__Work order__
Copy nothing from the entries below except the lines from the one containing "split_and!; [constructor; [unfold" through the one containing "Lemma getLastIpForMask_spec (ip", and copy those exactly.

__Provided records__
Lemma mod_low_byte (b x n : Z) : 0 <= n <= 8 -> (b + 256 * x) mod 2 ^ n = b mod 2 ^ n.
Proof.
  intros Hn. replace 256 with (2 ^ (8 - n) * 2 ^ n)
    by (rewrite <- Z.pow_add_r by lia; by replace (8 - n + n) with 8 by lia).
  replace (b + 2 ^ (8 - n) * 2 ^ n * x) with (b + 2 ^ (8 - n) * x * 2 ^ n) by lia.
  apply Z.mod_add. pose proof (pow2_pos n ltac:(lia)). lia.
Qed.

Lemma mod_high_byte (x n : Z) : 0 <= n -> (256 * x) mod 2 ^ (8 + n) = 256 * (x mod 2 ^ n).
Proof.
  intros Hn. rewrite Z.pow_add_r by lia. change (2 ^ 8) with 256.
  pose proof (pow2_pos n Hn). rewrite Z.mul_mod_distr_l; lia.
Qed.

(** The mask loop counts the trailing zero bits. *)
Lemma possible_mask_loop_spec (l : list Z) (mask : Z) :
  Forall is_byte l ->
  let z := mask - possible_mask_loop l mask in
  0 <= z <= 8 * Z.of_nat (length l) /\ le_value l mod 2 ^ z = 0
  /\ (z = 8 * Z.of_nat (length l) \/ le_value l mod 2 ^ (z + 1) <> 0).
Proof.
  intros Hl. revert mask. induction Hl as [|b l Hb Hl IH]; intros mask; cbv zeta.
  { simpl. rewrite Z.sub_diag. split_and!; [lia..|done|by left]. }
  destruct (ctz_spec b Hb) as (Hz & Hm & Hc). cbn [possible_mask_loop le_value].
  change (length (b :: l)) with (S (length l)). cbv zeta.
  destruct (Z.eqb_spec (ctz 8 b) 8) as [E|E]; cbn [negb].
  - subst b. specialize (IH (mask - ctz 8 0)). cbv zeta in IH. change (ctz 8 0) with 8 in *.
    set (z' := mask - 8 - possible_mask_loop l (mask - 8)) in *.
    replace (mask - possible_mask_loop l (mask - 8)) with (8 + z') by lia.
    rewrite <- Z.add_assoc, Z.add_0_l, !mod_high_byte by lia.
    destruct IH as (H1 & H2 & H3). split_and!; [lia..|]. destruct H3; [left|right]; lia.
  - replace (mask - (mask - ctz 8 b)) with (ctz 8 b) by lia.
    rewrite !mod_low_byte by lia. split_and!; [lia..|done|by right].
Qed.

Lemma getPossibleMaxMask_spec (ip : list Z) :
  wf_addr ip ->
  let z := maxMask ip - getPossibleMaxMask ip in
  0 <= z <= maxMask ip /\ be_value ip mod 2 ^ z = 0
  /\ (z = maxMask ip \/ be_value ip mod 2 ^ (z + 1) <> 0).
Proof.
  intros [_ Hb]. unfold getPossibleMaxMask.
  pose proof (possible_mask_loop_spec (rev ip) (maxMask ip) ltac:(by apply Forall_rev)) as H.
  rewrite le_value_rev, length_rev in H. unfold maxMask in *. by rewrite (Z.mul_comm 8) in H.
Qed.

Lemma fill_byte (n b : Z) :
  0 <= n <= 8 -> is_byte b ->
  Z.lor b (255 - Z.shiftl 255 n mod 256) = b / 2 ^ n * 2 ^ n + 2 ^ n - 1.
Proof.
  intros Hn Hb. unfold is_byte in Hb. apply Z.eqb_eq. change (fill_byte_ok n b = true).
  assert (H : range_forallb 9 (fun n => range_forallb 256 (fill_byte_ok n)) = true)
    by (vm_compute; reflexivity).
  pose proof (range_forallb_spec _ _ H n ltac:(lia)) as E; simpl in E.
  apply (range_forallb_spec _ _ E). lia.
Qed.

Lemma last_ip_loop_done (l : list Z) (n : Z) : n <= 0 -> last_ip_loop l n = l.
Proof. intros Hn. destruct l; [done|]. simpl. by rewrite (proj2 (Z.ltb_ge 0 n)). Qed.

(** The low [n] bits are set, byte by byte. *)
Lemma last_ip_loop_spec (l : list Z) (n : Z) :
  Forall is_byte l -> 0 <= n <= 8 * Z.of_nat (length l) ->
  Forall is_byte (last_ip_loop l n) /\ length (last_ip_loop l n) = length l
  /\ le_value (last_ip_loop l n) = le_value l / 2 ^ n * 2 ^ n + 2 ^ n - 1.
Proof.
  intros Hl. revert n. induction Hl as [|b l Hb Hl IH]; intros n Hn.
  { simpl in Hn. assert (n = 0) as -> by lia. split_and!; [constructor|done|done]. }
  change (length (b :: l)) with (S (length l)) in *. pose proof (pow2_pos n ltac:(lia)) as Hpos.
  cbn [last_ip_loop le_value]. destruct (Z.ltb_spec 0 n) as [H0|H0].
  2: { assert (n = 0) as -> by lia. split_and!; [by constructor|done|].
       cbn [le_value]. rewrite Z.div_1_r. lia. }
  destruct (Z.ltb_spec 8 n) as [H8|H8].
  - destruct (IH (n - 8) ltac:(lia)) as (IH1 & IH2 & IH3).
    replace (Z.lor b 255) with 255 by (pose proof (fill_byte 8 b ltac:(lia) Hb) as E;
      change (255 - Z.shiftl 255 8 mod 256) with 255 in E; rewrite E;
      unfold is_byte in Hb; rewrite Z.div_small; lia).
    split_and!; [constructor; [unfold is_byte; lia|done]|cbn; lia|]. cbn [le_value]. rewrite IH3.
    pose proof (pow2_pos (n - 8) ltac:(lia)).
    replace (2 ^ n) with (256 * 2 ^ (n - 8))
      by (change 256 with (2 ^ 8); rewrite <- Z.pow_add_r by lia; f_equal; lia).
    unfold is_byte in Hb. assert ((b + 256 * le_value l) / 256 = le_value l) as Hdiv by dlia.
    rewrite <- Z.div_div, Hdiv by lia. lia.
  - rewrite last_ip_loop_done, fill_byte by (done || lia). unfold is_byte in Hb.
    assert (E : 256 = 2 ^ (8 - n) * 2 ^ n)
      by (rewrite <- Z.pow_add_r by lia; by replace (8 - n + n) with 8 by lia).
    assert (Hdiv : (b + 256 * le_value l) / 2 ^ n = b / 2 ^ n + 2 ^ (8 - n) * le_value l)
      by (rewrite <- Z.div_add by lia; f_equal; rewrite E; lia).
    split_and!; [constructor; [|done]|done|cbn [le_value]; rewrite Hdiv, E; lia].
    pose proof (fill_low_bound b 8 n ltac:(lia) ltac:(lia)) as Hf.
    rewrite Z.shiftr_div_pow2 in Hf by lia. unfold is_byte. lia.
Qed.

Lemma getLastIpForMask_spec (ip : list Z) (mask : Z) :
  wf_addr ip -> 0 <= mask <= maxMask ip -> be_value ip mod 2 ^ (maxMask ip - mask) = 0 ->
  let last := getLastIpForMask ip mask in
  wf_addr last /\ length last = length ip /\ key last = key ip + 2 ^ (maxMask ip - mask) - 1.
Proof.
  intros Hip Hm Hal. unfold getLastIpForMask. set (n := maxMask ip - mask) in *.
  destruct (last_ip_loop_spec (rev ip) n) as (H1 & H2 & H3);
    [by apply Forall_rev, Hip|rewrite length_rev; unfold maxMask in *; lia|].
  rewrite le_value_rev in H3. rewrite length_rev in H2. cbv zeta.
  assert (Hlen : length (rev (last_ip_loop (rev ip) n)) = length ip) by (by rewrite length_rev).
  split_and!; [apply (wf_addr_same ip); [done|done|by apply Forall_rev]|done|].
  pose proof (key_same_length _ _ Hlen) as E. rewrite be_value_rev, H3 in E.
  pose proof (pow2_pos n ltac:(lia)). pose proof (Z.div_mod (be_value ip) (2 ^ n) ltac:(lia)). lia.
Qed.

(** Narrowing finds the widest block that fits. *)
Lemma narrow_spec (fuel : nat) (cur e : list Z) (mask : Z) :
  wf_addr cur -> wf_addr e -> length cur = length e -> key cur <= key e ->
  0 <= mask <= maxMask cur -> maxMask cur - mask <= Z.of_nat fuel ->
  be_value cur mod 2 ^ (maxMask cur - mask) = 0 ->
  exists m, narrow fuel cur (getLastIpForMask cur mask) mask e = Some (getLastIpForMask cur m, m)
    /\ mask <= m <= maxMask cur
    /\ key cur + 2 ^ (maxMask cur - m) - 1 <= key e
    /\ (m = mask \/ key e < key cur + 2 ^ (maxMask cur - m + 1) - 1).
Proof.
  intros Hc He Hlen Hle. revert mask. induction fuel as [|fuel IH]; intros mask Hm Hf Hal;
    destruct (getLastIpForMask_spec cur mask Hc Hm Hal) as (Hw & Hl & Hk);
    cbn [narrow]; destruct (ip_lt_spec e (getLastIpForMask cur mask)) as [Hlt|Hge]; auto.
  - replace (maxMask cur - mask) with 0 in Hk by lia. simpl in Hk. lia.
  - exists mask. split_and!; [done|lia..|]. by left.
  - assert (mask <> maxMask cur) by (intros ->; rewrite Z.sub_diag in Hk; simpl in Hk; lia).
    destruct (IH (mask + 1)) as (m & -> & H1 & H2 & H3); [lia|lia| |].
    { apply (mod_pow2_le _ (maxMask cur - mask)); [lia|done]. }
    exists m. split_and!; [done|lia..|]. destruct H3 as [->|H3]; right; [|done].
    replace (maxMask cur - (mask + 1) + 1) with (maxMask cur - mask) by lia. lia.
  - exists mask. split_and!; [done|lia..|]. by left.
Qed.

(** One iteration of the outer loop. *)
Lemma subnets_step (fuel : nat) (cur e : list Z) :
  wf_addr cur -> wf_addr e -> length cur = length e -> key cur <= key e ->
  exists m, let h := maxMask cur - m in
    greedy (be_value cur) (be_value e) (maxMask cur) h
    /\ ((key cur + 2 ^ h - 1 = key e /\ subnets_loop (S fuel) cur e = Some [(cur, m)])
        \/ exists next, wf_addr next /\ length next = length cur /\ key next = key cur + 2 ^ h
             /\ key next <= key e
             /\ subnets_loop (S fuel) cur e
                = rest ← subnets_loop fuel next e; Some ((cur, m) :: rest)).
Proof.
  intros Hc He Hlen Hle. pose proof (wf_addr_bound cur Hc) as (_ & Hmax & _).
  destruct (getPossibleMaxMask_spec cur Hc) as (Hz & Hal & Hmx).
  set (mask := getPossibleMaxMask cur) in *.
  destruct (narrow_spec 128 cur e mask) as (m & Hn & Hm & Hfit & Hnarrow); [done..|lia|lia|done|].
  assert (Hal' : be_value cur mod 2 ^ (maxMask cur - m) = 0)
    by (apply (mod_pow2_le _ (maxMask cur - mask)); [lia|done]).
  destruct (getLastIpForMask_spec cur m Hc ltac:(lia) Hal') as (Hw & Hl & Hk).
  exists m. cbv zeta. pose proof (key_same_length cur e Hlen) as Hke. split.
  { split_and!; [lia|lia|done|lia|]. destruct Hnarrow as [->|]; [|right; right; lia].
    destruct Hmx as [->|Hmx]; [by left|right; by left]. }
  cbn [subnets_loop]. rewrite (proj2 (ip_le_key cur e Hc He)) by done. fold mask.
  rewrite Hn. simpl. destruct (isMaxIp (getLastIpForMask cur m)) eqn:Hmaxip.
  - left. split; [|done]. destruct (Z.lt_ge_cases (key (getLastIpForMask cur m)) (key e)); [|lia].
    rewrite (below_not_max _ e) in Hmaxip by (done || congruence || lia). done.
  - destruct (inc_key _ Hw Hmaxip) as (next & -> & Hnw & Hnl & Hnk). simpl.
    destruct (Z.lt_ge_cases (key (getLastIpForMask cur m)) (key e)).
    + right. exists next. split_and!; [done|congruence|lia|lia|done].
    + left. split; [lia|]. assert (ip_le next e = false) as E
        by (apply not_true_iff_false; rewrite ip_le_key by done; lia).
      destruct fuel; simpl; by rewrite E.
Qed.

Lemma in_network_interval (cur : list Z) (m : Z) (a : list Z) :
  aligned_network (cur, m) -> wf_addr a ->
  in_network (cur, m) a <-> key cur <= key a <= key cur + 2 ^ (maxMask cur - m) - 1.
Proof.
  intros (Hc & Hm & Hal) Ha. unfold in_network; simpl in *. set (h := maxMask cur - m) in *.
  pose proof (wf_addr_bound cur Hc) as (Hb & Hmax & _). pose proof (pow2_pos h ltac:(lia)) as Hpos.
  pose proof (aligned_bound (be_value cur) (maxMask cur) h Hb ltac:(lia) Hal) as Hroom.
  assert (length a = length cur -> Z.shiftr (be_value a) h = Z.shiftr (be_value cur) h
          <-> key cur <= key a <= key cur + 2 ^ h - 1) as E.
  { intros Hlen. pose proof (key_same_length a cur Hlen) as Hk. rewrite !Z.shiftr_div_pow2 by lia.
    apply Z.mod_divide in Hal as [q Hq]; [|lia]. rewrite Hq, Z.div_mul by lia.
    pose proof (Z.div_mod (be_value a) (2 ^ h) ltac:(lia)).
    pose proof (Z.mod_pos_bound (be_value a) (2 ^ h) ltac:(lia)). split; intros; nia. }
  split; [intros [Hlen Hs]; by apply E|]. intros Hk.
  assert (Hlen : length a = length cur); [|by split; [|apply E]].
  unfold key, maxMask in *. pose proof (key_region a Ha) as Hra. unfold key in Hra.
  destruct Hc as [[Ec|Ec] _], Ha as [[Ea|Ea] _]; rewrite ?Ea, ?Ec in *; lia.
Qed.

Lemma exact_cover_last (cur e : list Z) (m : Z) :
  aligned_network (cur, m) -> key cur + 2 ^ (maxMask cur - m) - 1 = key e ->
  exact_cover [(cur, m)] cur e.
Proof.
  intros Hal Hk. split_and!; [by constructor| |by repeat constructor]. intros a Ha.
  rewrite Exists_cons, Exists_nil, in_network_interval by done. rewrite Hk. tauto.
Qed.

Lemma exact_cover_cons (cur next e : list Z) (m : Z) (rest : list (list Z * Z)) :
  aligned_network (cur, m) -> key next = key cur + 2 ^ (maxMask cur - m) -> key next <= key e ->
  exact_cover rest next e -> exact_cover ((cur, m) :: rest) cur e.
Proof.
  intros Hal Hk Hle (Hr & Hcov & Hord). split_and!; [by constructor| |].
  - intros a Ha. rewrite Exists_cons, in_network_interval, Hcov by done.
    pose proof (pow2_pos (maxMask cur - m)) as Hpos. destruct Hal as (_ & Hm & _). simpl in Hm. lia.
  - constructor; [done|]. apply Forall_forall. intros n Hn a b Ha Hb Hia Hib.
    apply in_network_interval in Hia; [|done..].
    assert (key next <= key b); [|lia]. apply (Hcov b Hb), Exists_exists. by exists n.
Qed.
* * *
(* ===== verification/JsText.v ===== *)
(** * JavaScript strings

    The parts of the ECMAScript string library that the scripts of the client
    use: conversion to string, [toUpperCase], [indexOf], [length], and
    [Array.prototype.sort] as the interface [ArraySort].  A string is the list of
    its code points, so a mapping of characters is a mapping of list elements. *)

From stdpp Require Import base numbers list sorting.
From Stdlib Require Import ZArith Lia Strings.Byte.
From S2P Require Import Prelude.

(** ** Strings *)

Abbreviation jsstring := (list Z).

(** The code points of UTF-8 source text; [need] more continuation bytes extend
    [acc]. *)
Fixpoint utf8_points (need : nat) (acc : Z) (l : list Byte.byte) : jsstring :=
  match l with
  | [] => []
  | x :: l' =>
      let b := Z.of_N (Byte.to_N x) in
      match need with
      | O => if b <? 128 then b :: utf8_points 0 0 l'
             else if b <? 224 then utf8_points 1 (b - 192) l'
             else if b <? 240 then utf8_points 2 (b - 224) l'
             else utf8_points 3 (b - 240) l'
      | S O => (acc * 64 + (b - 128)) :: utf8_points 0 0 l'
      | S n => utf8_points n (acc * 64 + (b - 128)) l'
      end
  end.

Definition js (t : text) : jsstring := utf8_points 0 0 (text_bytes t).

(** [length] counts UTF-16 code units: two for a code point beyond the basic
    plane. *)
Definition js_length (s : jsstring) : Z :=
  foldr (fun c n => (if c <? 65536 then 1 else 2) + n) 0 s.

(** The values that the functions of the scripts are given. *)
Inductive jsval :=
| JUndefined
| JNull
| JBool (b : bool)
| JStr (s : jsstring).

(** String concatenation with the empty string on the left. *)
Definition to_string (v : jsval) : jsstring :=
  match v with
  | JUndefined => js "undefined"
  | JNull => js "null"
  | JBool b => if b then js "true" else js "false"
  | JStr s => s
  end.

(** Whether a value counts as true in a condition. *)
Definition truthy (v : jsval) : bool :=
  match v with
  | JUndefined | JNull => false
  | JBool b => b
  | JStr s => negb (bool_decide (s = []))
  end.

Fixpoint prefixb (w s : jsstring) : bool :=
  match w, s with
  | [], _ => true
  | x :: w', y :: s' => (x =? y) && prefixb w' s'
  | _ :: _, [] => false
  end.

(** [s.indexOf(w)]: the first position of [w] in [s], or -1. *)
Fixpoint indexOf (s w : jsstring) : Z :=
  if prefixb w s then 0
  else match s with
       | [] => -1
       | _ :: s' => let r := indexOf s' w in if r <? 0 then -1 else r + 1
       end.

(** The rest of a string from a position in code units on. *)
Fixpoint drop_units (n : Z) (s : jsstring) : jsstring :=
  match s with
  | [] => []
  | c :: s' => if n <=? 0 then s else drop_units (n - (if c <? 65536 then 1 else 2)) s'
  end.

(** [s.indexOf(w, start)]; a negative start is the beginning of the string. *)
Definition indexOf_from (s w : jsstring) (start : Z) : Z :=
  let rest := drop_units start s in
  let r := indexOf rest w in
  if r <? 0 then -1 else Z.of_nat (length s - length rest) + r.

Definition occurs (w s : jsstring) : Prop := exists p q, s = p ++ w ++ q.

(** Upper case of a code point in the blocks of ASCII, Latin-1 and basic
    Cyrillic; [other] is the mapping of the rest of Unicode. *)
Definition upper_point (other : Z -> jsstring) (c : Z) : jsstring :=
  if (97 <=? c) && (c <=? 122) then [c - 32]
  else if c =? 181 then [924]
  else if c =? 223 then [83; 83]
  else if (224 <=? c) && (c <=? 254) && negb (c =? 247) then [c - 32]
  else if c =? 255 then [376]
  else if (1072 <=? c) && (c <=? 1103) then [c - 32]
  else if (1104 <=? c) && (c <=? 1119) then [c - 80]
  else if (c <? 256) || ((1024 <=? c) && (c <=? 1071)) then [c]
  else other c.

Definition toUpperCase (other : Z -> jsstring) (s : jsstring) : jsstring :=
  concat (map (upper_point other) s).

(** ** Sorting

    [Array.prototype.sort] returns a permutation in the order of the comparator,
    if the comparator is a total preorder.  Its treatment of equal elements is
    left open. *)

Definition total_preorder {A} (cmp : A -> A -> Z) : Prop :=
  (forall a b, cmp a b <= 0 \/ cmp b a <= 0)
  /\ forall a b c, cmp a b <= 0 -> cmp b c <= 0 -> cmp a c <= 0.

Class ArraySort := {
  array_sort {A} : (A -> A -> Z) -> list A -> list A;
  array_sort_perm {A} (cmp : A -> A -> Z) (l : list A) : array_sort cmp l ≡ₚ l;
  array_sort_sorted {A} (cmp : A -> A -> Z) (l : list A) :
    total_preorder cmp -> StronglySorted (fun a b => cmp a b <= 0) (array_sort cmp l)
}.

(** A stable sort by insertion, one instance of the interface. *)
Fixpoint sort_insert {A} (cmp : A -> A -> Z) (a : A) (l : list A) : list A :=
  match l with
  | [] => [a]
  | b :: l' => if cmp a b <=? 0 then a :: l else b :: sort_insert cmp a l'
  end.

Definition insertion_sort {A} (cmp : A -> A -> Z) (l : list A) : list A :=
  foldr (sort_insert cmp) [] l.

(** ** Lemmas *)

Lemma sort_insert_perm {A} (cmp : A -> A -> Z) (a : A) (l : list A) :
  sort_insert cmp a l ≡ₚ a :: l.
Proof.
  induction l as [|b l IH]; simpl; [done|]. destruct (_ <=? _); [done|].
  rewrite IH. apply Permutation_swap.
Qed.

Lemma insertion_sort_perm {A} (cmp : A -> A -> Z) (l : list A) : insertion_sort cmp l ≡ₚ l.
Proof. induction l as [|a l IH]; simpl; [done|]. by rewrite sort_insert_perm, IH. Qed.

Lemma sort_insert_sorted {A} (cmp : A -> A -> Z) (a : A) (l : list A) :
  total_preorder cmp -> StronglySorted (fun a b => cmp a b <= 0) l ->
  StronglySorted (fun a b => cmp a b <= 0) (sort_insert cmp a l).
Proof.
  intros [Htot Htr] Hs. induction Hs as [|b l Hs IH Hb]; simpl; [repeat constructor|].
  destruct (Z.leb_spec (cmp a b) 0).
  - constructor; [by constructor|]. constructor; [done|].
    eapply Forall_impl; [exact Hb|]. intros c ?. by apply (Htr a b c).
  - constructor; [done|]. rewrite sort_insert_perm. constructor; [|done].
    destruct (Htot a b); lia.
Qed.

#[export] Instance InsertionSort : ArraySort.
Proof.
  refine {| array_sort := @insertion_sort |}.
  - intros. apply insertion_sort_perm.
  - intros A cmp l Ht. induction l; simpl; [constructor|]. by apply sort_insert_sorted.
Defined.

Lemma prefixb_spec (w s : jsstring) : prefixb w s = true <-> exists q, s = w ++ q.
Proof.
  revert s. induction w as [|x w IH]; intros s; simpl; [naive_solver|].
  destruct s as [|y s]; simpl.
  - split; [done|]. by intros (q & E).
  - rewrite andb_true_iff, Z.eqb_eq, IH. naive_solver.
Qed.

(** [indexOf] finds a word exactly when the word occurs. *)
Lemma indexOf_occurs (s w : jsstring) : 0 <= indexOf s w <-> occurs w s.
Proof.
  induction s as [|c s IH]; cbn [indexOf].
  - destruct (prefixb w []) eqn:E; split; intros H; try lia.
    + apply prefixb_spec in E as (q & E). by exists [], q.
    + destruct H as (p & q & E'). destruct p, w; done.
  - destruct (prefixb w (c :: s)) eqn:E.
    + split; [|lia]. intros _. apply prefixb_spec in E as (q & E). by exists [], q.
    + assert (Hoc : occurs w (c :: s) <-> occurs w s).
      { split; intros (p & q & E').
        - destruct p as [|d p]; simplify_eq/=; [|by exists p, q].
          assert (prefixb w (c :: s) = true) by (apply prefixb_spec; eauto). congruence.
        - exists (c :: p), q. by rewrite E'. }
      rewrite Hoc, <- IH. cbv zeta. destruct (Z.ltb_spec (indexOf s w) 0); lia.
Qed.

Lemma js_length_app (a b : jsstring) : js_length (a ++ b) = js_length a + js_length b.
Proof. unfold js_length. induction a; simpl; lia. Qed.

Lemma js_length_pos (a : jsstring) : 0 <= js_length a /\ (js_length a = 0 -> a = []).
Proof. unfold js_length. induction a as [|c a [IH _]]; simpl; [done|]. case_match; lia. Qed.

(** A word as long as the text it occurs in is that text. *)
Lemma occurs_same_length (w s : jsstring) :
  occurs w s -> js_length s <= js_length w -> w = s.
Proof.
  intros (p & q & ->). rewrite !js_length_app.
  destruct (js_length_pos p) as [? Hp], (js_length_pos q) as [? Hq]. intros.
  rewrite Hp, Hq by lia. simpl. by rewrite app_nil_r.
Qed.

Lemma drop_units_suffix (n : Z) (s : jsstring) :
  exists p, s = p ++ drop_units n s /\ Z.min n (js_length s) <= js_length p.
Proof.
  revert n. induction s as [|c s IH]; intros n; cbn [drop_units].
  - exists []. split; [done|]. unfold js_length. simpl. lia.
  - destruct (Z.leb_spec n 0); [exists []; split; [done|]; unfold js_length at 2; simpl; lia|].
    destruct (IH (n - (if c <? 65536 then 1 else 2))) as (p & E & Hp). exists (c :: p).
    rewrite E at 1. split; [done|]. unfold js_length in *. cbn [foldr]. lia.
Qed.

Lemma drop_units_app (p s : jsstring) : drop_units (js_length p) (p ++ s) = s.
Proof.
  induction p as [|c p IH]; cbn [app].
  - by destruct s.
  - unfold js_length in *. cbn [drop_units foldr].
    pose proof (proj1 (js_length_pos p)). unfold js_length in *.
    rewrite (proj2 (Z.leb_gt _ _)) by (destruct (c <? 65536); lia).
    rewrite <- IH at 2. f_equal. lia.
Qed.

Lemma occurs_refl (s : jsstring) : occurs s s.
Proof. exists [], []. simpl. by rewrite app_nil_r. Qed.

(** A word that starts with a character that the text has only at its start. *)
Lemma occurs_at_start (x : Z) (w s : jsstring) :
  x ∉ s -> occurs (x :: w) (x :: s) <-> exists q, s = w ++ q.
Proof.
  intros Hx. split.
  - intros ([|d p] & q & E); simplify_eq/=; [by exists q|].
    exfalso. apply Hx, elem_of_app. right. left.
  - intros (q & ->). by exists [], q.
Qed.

__Exercise answer__
    split_and!; [constructor; [unfold is_byte; lia|done]|cbn; lia|]. cbn [le_value]. rewrite IH3.
    pose proof (pow2_pos (n - 8) ltac:(lia)).
    replace (2 ^ n) with (256 * 2 ^ (n - 8))
      by (change 256 with (2 ^ 8); rewrite <- Z.pow_add_r by lia; f_equal; lia).
    unfold is_byte in Hb. assert ((b + 256 * le_value l) / 256 = le_value l) as Hdiv by dlia.
    rewrite <- Z.div_div, Hdiv by lia. lia.
  - rewrite last_ip_loop_done, fill_byte by (done || lia). unfold is_byte in Hb.
    assert (E : 256 = 2 ^ (8 - n) * 2 ^ n)
      by (rewrite <- Z.pow_add_r by lia; by replace (8 - n + n) with 8 by lia).
    assert (Hdiv : (b + 256 * le_value l) / 2 ^ n = b / 2 ^ n + 2 ^ (8 - n) * le_value l)
      by (rewrite <- Z.div_add by lia; f_equal; rewrite E; lia).
    split_and!; [constructor; [|done]|done|cbn [le_value]; rewrite Hdiv, E; lia].
    pose proof (fill_low_bound b 8 n ltac:(lia) ltac:(lia)) as Hf.
    rewrite Z.shiftr_div_pow2 in Hf by lia. unfold is_byte. lia.
Qed.

Lemma getLastIpForMask_spec (ip : list Z) (mask : Z) :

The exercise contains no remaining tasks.